AIM OF THE TASK:
From the listing below, copy only the lines from the line that contains "gk_links : links_ok" to the line that contains "(hg_max_level g) e /\", counting those two lines as part of the copy.

PROVIDED DATA:

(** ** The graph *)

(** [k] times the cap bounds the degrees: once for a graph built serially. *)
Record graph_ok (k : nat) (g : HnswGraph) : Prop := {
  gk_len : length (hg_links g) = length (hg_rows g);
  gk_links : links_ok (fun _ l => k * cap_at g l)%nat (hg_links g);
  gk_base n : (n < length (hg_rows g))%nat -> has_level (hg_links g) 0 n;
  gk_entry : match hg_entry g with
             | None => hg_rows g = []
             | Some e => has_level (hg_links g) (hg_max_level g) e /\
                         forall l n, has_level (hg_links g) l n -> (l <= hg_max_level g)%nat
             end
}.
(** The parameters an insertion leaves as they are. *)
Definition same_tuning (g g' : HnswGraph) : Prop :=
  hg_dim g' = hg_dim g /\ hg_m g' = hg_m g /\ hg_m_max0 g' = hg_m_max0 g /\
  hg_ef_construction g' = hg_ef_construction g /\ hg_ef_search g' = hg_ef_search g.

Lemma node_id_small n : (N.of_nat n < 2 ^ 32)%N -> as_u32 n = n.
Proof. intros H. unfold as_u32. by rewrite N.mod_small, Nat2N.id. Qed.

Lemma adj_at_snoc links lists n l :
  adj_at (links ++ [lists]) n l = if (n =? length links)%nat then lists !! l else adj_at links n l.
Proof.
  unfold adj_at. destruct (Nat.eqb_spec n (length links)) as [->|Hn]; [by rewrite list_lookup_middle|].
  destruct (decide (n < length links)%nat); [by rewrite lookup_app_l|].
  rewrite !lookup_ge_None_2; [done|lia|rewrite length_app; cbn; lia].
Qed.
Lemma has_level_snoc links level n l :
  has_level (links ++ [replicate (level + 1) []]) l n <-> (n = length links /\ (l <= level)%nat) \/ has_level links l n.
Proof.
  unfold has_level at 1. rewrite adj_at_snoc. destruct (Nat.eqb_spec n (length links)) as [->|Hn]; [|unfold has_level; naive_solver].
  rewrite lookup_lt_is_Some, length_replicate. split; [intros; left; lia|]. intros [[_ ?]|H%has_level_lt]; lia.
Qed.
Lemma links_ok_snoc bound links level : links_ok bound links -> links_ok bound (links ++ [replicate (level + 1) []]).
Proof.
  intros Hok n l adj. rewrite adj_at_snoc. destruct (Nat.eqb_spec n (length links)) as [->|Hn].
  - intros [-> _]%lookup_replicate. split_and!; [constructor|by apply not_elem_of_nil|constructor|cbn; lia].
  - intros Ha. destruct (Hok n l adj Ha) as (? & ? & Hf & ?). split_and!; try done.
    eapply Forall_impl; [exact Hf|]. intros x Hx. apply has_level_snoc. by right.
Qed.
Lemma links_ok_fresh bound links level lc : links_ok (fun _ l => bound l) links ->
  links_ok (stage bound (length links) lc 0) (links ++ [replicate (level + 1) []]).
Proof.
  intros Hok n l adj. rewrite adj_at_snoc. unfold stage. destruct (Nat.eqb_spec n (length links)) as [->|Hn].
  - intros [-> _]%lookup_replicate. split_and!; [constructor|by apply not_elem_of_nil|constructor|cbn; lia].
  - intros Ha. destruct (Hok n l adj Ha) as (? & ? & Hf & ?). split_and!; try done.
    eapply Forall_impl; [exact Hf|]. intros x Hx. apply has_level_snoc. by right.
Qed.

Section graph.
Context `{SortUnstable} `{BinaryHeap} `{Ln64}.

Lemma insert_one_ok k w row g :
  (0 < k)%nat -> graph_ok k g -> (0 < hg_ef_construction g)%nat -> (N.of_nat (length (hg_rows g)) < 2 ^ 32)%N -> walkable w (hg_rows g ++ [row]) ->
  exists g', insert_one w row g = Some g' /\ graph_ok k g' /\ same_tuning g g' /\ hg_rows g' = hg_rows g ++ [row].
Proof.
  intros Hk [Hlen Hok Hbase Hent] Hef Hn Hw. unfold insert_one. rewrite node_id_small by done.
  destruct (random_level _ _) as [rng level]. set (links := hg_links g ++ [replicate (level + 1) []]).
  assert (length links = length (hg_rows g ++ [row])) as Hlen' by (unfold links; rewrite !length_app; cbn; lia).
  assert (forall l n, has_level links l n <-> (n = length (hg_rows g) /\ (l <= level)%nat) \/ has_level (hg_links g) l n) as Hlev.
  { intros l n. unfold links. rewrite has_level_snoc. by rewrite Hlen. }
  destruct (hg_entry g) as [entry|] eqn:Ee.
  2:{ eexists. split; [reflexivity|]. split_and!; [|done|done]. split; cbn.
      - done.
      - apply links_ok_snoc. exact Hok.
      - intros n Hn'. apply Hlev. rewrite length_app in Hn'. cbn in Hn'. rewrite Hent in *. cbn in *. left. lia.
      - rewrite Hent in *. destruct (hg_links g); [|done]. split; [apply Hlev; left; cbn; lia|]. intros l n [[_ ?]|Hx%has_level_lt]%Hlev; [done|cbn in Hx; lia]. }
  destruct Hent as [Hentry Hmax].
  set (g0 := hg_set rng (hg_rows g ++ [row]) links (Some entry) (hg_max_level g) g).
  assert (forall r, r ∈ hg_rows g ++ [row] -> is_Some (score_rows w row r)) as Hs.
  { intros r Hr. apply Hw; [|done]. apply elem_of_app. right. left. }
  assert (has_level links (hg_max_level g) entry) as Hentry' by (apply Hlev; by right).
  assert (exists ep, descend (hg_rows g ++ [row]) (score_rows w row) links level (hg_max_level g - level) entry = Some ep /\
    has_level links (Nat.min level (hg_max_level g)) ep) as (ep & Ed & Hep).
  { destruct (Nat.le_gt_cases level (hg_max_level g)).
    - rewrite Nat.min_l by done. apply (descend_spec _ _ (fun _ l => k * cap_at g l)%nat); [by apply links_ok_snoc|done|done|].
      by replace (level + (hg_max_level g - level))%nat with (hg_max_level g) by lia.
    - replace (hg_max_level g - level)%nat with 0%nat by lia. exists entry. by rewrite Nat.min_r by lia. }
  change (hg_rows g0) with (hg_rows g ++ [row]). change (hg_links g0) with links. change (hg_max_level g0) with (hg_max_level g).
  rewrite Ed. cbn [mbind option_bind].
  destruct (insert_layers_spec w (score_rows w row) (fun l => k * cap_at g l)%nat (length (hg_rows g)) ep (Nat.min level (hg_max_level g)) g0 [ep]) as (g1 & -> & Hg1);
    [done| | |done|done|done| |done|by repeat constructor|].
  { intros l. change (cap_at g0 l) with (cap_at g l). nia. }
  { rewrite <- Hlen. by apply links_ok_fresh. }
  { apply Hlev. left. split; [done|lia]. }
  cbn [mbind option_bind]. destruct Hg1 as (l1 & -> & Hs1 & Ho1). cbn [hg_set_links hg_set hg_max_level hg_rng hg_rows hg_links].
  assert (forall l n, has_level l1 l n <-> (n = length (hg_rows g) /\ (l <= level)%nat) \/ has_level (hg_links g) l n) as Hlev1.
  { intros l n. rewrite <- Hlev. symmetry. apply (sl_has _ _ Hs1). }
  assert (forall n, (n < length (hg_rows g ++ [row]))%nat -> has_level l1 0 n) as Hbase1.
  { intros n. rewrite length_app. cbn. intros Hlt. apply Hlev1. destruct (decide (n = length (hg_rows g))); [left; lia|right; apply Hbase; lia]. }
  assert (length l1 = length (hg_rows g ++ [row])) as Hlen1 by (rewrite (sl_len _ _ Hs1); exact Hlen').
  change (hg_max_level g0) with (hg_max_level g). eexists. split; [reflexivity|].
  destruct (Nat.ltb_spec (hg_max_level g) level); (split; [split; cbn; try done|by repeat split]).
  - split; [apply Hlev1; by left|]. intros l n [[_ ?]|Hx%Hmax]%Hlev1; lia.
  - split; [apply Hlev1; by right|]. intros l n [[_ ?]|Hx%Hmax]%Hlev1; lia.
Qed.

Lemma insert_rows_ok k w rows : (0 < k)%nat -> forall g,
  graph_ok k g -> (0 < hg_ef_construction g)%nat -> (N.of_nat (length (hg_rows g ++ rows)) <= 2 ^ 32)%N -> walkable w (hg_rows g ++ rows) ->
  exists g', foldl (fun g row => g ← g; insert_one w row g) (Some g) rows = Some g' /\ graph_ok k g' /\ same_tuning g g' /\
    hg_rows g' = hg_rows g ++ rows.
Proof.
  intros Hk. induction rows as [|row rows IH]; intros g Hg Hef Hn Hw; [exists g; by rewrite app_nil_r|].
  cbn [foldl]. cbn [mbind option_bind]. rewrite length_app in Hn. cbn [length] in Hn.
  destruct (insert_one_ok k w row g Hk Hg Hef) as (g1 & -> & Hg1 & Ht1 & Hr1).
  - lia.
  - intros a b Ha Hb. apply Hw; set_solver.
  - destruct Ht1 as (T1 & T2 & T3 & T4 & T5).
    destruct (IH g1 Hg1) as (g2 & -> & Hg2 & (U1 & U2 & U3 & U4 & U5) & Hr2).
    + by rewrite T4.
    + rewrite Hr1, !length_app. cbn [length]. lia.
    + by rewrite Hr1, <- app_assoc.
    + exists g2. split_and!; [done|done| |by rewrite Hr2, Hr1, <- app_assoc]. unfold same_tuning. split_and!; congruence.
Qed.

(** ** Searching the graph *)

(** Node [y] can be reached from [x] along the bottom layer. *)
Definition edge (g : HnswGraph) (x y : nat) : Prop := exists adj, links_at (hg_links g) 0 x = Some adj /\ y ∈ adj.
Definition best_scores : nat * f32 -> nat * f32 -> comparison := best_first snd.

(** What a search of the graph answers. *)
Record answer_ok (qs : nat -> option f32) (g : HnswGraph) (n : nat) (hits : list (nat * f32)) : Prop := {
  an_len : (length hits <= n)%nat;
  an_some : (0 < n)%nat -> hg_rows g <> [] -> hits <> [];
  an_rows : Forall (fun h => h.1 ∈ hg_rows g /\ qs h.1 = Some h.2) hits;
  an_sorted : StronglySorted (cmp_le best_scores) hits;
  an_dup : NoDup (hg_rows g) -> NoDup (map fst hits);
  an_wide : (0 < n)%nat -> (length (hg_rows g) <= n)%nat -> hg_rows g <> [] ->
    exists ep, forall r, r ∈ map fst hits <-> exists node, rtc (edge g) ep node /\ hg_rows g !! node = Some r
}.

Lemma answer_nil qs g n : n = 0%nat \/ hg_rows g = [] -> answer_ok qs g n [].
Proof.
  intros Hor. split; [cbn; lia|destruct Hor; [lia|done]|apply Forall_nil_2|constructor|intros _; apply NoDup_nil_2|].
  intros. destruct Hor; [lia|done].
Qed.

RESPONSE TO THIS TASK:
  gk_links : links_ok (fun _ l => k * cap_at g l)%nat (hg_links g);
  gk_base n : (n < length (hg_rows g))%nat -> has_level (hg_links g) 0 n;
  gk_entry : match hg_entry g with
             | None => hg_rows g = []
             | Some e => has_level (hg_links g) (hg_max_level g) e /\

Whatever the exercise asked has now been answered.